There are some 350 Christian-Egyptian families in the congregation and most, if not all, still have family in their native country.

Father George Tadros said his members know what they have to do. “We have to pray very much. We’re doing that, a lot of prayers.”

Tadros said his relatives have been fortunate enough to keep in touch via cell phone, but it hasn’t been easy. He recalls a recent conversation that was interrupted by a band of thugs trying to kick in the front door of the home, which is not located on the streets of downtown Cairo but in the suburbs.

“For us, as Christians, we believe that God is taking care of our people  and he is protecting them,” Tadros said.

“My family feels very insecure in Egypt,” said Father Moses Makram.

“It’s a very complicated matter,” said Parishioner Wageeh Soliman, who left his native Egypt 40 years ago. Although he supports President Hosni Mubarak, the Long Island resident doesn’t let long time leader off the hook for Egypt’s problems.

“Very much so, yes. I do fault him. He should have done much more to the corruption to straighten everything,” he said.

The consensus at the church: Egypt’s crisis, while worrisome, is one that must be allowed to run its course.

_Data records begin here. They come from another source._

(** C4, amended: the derived age_group is the bucket of the age under the
    partition Child (0, 12], Teen (12, 18], Adult (18, 35],
    Middle-aged (35, 60], Senior (60, 100]; an age of 0 or less, an age above
    100 and a missing age get no group. *)
Theorem clean_data_age_group (raw : DataFrame) (log : CleanLog) (out : DataFrame) :
  required_columns (columns raw) = true ->
  clean_data raw = Ok (log, out) ->
  in_columns "AgeGroup" (columns out) = true /\
  forall r', In r' (rows out) ->
    match Age r' with
    | None => AgeGroup r' = None
    | Some a =>
        (0 < a <= 12 -> AgeGroup r' = Some "Child") /\
        (12 < a <= 18 -> AgeGroup r' = Some "Teen") /\
        (18 < a <= 35 -> AgeGroup r' = Some "Adult") /\
        (35 < a <= 60 -> AgeGroup r' = Some "Middle-aged") /\
        (60 < a <= 100 -> AgeGroup r' = Some "Senior") /\
        (a <= 0 \/ 100 < a -> AgeGroup r' = None)
    end.
Proof.
  intros Hreq H.
  destruct (clean_data_ok _ _ _ Hreq H) as (_ & -> & _).
  split.
  - unfold cleaned_frame. cbn [columns]. now rewrite in_columns_cleaned.
  - intros r' Hr'. apply cleaned_frame_In in Hr'. destruct Hr' as (r & Hr & ->).
    cbn [cleaned_row Age AgeGroup].
    destruct (fillna _ (Age r)) as [a|]; [apply cut_intervals | reflexivity].
Qed.

Lemma clean_data_age_group_witness :
  in_columns "AgeGroup" (columns (cleaned_frame newborn)) = true /\
  forall r', In r' (rows (cleaned_frame newborn)) ->
    match Age r' with
    | None => AgeGroup r' = None
    | Some a =>
        (0 < a <= 12 -> AgeGroup r' = Some "Child") /\
        (12 < a <= 18 -> AgeGroup r' = Some "Teen") /\
        (18 < a <= 35 -> AgeGroup r' = Some "Adult") /\
        (35 < a <= 60 -> AgeGroup r' = Some "Middle-aged") /\
        (60 < a <= 100 -> AgeGroup r' = Some "Senior") /\
        (a <= 0 \/ 100 < a -> AgeGroup r' = None)
    end.
Proof.
  apply (clean_data_age_group newborn (cleaned_log newborn)).
  - reflexivity.
  - vm_compute. reflexivity.
Defined.

(** ** The cabin column *)

Lemma exceeds_70_iff (n t : nat) :
  (t = O -> n = O) ->
  exceeds_70 (null_pct n t) = true <-> (70 * t < 100 * n)%nat.
Proof.
  intros H0. unfold null_pct. destruct t as [|k].
  - rewrite H0 by reflexivity. cbn. split; [discriminate | lia].
  - unfold exceeds_70. rewrite negb_true_iff, <- not_true_iff_false, Qle_bool_iff.
    set (x := Z.of_nat n). set (y := Z.of_nat (S k)).
    assert (Hy : 0 < inject_Z y).
    { change 0 with (inject_Z 0). rewrite <- Zlt_Qlt. subst y. lia. }
    assert (E : inject_Z x / inject_Z y * 100 <= 70 <-> (100 * x <= 70 * y)%Z).
    { rewrite <- (Qmult_le_r _ _ (inject_Z y) Hy).
      setoid_replace (inject_Z x / inject_Z y * 100 * inject_Z y)
        with (inject_Z (100 * x)).
      2: { rewrite inject_Z_mult. field. intros Hc. rewrite Hc in Hy.
           now apply Qlt_irrefl in Hy. }
      setoid_replace (70 * inject_Z y) with (inject_Z (70 * y))
        by (rewrite inject_Z_mult; reflexivity).
      rewrite <- Zle_Qle. reflexivity. }
    rewrite E. subst x y. lia.
Qed.

Lemma isnull_sum_le {A : Type} (s : list (option A)) :
  (isnull_sum s <= length s)%nat.
Proof. unfold isnull_sum. apply filter_length_le. Qed.

(** C6: the cleaner drops the cabin column exactly when more than 70% of its
    values are missing, in the record set left by step 1; a kept column is
    unchanged.  With 71 missing cabins among 100 the column is gone, with 69
    it is kept as it was. *)
Theorem clean_data_cabin (raw : DataFrame) (log : CleanLog) (out : DataFrame) :
  required_columns (columns raw) = true ->
  in_columns "Cabin" (columns raw) = true ->
  clean_data raw = Ok (log, out) ->
  let d := drop_duplicates (columns raw) (rows raw) in
  let missing := isnull_sum (map Cabin d) in
  let total := length d in
  (in_columns "Cabin" (columns out) = false <-> (70 * total < 100 * missing)%nat) /\
  (cabin_dropped log = true <-> (70 * total < 100 * missing)%nat) /\
  (in_columns "Cabin" (columns out) = true ->
   Forall2 (fun r r' => PassengerId r' = PassengerId r /\ Cabin r' = Cabin r)
           d (rows out)) /\
  (isnull_sum (map Cabin (rows (cabin_sample 71))) = 71%nat /\
   length (rows (cabin_sample 71)) = 100%nat /\
   exists log71 out71,
     clean_data (cabin_sample 71) = Ok (log71, out71) /\
     in_columns "Cabin" (columns out71) = false) /\
  (isnull_sum (map Cabin (rows (cabin_sample 69))) = 69%nat /\
   length (rows (cabin_sample 69)) = 100%nat /\
   exists log69 out69,
     clean_data (cabin_sample 69) = Ok (log69, out69) /\
     in_columns "Cabin" (columns out69) = true /\
     map Cabin (rows out69) = map Cabin (rows (cabin_sample 69))).
Proof.
  intros Hreq HC H d missing total.
  destruct (clean_data_ok _ _ _ Hreq H) as (Hlog & Hout & _).
  assert (Hdrop : cabin_is_dropped (columns raw) d = true <->
                  (70 * total < 100 * missing)%nat).
  { unfold cabin_is_dropped. rewrite HC. cbn [andb]. apply exceeds_70_iff.
    intros Ht. apply length_zero_iff_nil in Ht. subst missing. now rewrite Ht. }
  assert (Hcol : in_columns "Cabin" (columns out) =
                 negb (cabin_is_dropped (columns raw) d)).
  { rewrite Hout. unfold cleaned_frame. cbn [columns]. fold d.
    rewrite in_columns_cleaned, HC. cbn. now rewrite andb_true_r. }
  split; [|split; [|split; [|split]]].
  - rewrite Hcol, negb_false_iff. exact Hdrop.
  - rewrite Hlog. exact Hdrop.
  - intros Hkept. rewrite Hcol, negb_true_iff in Hkept.
    apply (clean_data_rows raw log out _ Hreq H). fold d.
    intros r Hr. cbn [cleaned_row PassengerId Cabin]. now rewrite Hkept.
  - split; [vm_compute; reflexivity | split; [vm_compute; reflexivity |]].
    do 2 eexists. split; vm_compute; reflexivity.
  - split; [vm_compute; reflexivity | split; [vm_compute; reflexivity |]].
    do 2 eexists. split; [|split]; vm_compute; reflexivity.
Qed.

Lemma clean_data_cabin_witness :
  let d := drop_duplicates (columns two_groups) (rows two_groups) in
  (in_columns "Cabin" (columns (cleaned_frame two_groups)) = false <->
   (70 * length d < 100 * isnull_sum (map Cabin d))%nat) /\
  (cabin_dropped (cleaned_log two_groups) = true <->
   (70 * length d < 100 * isnull_sum (map Cabin d))%nat).
Proof.
  intros d.
  pose proof (clean_data_cabin two_groups (cleaned_log two_groups)
                (cleaned_frame two_groups)) as H.
  cbv zeta in H. fold d in H.
  destruct H as (H1 & H2 & _).
  - reflexivity.
  - reflexivity.
  - vm_compute. reflexivity.
  - split; assumption.
Defined.

(** ** Quartiles *)

Lemma insert_sorted_sorted (x : Q) (l : list Q) :
  StronglySorted Qle l -> StronglySorted Qle (insert_sorted Qle_bool x l).
Proof.
  induction 1 as [|y l Hl IH Hy]; cbn.
  - constructor; constructor.
  - destruct (Qle_bool x y) eqn:E.
    + apply Qle_bool_iff in E. constructor; [now constructor |].
      constructor; [assumption |].
      eapply Forall_impl; [| exact Hy]. intros z Hz. now apply Qle_trans with y.
    + apply Qle_bool_false in E. constructor; [assumption |].
      apply Forall_forall. intros z Hz. apply insert_sorted_In in Hz.
      destruct Hz as [->|Hz]; [now apply Qlt_le_weak |].
      rewrite Forall_forall in Hy. now apply Hy.
Qed.

Lemma sort_sorted (l : list Q) : StronglySorted Qle (sort Qle_bool l).
Proof.
  induction l as [|x l IH]; cbn; [constructor |].
  now apply insert_sorted_sorted.
Qed.

Lemma sorted_nth_le (s : list Q) (i j : nat) (a b : Q) :
  StronglySorted Qle s -> (i <= j)%nat ->
  nth_error s i = Some a -> nth_error s j = Some b -> a <= b.
Proof.
  intros Hs. revert i j. induction Hs as [|x s Hs IH Hx]; intros i j Hij Hi Hj.
  - destruct i; discriminate.
  - destruct i as [|i], j as [|j]; cbn in *.
    + injection Hi as <-. injection Hj as <-. apply Qle_refl.
    + injection Hi as <-. apply nth_error_In in Hj.
      rewrite Forall_forall in Hx. now apply Hx.
    + lia.
    + apply (IH i j); [lia | assumption | assumption].
Qed.

Lemma quantile_unfold (s : list Q) (q : Q) :
  s <> [] ->
  quantile s q =
  let pos := q * inject_Z (Z.of_nat (length s - 1)) in
  let lo := Z.to_nat (Qfloor pos) in
  match nth_error s lo, nth_error s (S lo) with
  | Some a, Some b => Some (Qred (a + (pos - inject_Z (Qfloor pos)) * (b - a)))
  | Some a, None => Some (Qred a)
  | None, _ => None
  end.
Proof. destruct s; [congruence | reflexivity]. Qed.

Section Quantile.

Variable s : list Q.
Hypothesis s_nonempty : s <> [].
Hypothesis s_sorted : StronglySorted Qle s.

Let top : Z := Z.of_nat (length s - 1).

Lemma quantile_position (q : Q) :
  0 <= q -> q <= 1 ->
  (0 <= Qfloor (q * inject_Z top) <= top)%Z.
Proof.
  intros H0 H1.
  assert (Ht : 0 <= inject_Z top).
  { change 0 with (inject_Z 0). rewrite <- Zle_Qle. subst top. lia. }
  split.
  - change 0%Z with (Qfloor 0). apply Qfloor_resp_le.
    now apply Qmult_le_0_compat.
  - rewrite <- (Qfloor_Z top) at 2. apply Qfloor_resp_le.
    rewrite <- (Qmult_1_l (inject_Z top)) at 2.
    now apply Qmult_le_compat_r.
Qed.

Lemma quantile_value (q : Q) :
  0 <= q -> q <= 1 ->
  let pos := q * inject_Z top in
  let lo := Z.to_nat (Qfloor pos) in
  exists x v,
    nth_error s lo = Some x /\ quantile s q = Some v /\
    match nth_error s (S lo) with
    | Some y => v == x + (pos - inject_Z (Qfloor pos)) * (y - x)
    | None => v == x
    end.
Proof.
  intros H0 H1 pos lo.
  pose proof (quantile_position q H0 H1) as Hpos.
  assert (Hlo : (lo < length s)%nat).
  { subst lo pos top. destruct s; [congruence |]. cbn [length] in *. lia. }
  destruct (nth_error s lo) as [x|] eqn:Ex;
    [| apply nth_error_None in Ex; lia].
  rewrite (quantile_unfold s q s_nonempty). cbv zeta. fold top. fold pos. fold lo.
  rewrite Ex.
  destruct (nth_error s (S lo)) as [y|] eqn:Ey.
  - eexists x, _. split; [reflexivity |]. split; [reflexivity |].
    apply Qred_correct.
  - eexists x, _. split; [reflexivity |]. split; [reflexivity |].
    apply Qred_correct.
Qed.

(** A quantile lies between the two values it interpolates. *)
Lemma quantile_between (q : Q) :
  0 <= q -> q <= 1 ->
  let lo := Z.to_nat (Qfloor (q * inject_Z top)) in
  exists x v,
    nth_error s lo = Some x /\ quantile s q = Some v /\ x <= v /\
    match nth_error s (S lo) with
    | Some y => v <= y
    | None => v == x
    end.
Proof.
  intros H0 H1 lo.
  destruct (quantile_value q H0 H1) as (x & v & Ex & Ev & Hv).
  cbv zeta in Hv. fold lo in Ex, Hv.
  exists x, v. split; [assumption |]. split; [assumption |].
  pose proof (Qfloor_le (q * inject_Z top)) as Hf1.
  pose proof (Qlt_floor (q * inject_Z top)) as Hf2.
  rewrite inject_Z_plus in Hf2. change (inject_Z 1) with 1 in Hf2.
  destruct (nth_error s (S lo)) as [y|] eqn:Ey.
  - assert (Hxy : x <= y) by (apply (sorted_nth_le s lo (S lo)); auto).
    set (f := q * inject_Z top - inject_Z (Qfloor (q * inject_Z top))) in *.
    assert (Hf0 : 0 <= f) by (subst f; lra).
    assert (Hf3 : f <= 1) by (subst f; lra).
    assert (Ht : 0 <= y - x) by lra.
    pose proof (Qmult_le_0_compat _ _ Hf0 Ht) as Hm0.
    pose proof (Qmult_le_compat_r _ _ _ Hf3 Ht) as Hm1.
    split; lra.
  - split; [lra | assumption].
Qed.

(** Quantiles grow with their level. *)
Lemma quantile_mono (q q' v v' : Q) :
  0 <= q -> q <= q' -> q' <= 1 ->
  quantile s q = Some v -> quantile s q' = Some v' -> v <= v'.
Proof.
  intros H0 Hqq H1 Ev Ev'.
  assert (Ht : 0 <= inject_Z top).
  { change 0 with (inject_Z 0). rewrite <- Zle_Qle. subst top. lia. }
  assert (Hpp : q * inject_Z top <= q' * inject_Z top)
    by now apply Qmult_le_compat_r.
  pose proof (quantile_position q H0 ltac:(lra)) as Hpos.
  pose proof (quantile_position q' ltac:(lra) H1) as Hpos'.
  pose proof (Qfloor_resp_le _ _ Hpp) as Hfl.
  destruct (quantile_between q H0 ltac:(lra)) as (x & w & Ex & Ew & Hxw & Hw).
  destruct (quantile_between q' ltac:(lra) H1) as (x' & w' & Ex' & Ew' & Hxw' & Hw').
  rewrite Ev in Ew. injection Ew as <-. rewrite Ev' in Ew'. injection Ew' as <-.
  cbv zeta in *.
  set (lo := Z.to_nat (Qfloor (q * inject_Z top))) in *.
  set (lo' := Z.to_nat (Qfloor (q' * inject_Z top))) in *.
  assert (Hlo : (lo <= lo')%nat) by (subst lo lo'; lia).
  destruct (Nat.eq_dec lo lo') as [E|NE].
  - destruct (quantile_value q H0 ltac:(lra)) as (y & w & Ey & Ew & Hf).
    destruct (quantile_value q' ltac:(lra) H1) as (y' & w' & Ey' & Ew' & Hf').
    rewrite Ev in Ew. injection Ew as <-. rewrite Ev' in Ew'. injection Ew' as <-.
    cbv zeta in *. fold lo in Ey, Hf. fold lo' in Ey', Hf'.
    assert (EZ : Qfloor (q * inject_Z top) = Qfloor (q' * inject_Z top))
      by (subst lo lo'; lia).
    rewrite <- E in *. rewrite Ey in Ey'. injection Ey' as <-.
    rewrite Ex in Ey. injection Ey as <-.
    destruct (nth_error s (S lo)) as [z|] eqn:Ez.
    + assert (Hxz : x <= z) by (apply (sorted_nth_le s lo (S lo)); auto).
      rewrite <- EZ in Hf'.
      assert (Hz : 0 <= z - x) by lra.
      assert (Hff : q * inject_Z top - inject_Z (Qfloor (q * inject_Z top)) <=
                    q' * inject_Z top - inject_Z (Qfloor (q * inject_Z top)))
        by lra.
      pose proof (Qmult_le_compat_r _ _ _ Hff Hz) as Hm.
      lra.
    + lra.
  - assert (Hlt : (S lo <= lo')%nat) by lia.
    destruct (nth_error s (S lo)) as [z|] eqn:Ez.
    + assert (Hzx : z <= x') by (apply (sorted_nth_le s (S lo) lo'); auto).
      lra.
    + apply nth_error_None in Ez.
      assert (Hsome : nth_error s lo' <> None) by congruence.
      apply nth_error_Some in Hsome. lia.
Qed.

  1. Common Sense Is My Middle Name says:

    I’m a Greek Orthodox Christian. I was saddened when I heard about the New Years Eve slaughter of Christians during church services and I was appalled that our national media ignores these stories of violence against Christians. We don’t know what’s at the heart of this crisis in Egypt. We know there’s a food shortage, job shortage and widespread government corruption. Now we are hearing that perhaps the Muslim Brotherhood will take advantage of this situation to set up some sort of radical Islamist regime. This will be bad news for Christians and Jews in the area, especially if there’s a domino effect involving other countries, as seems to be happening. I’m just one small voice here in Brooklyn, NY but, if this is a pro-Democracy movement, I hope it receives more support from the Obama administration than the pro-Democracy movement in Iran received (hint: When Ahmadinejad praises a movement, that’s NOT a good thing and he’s praising this one).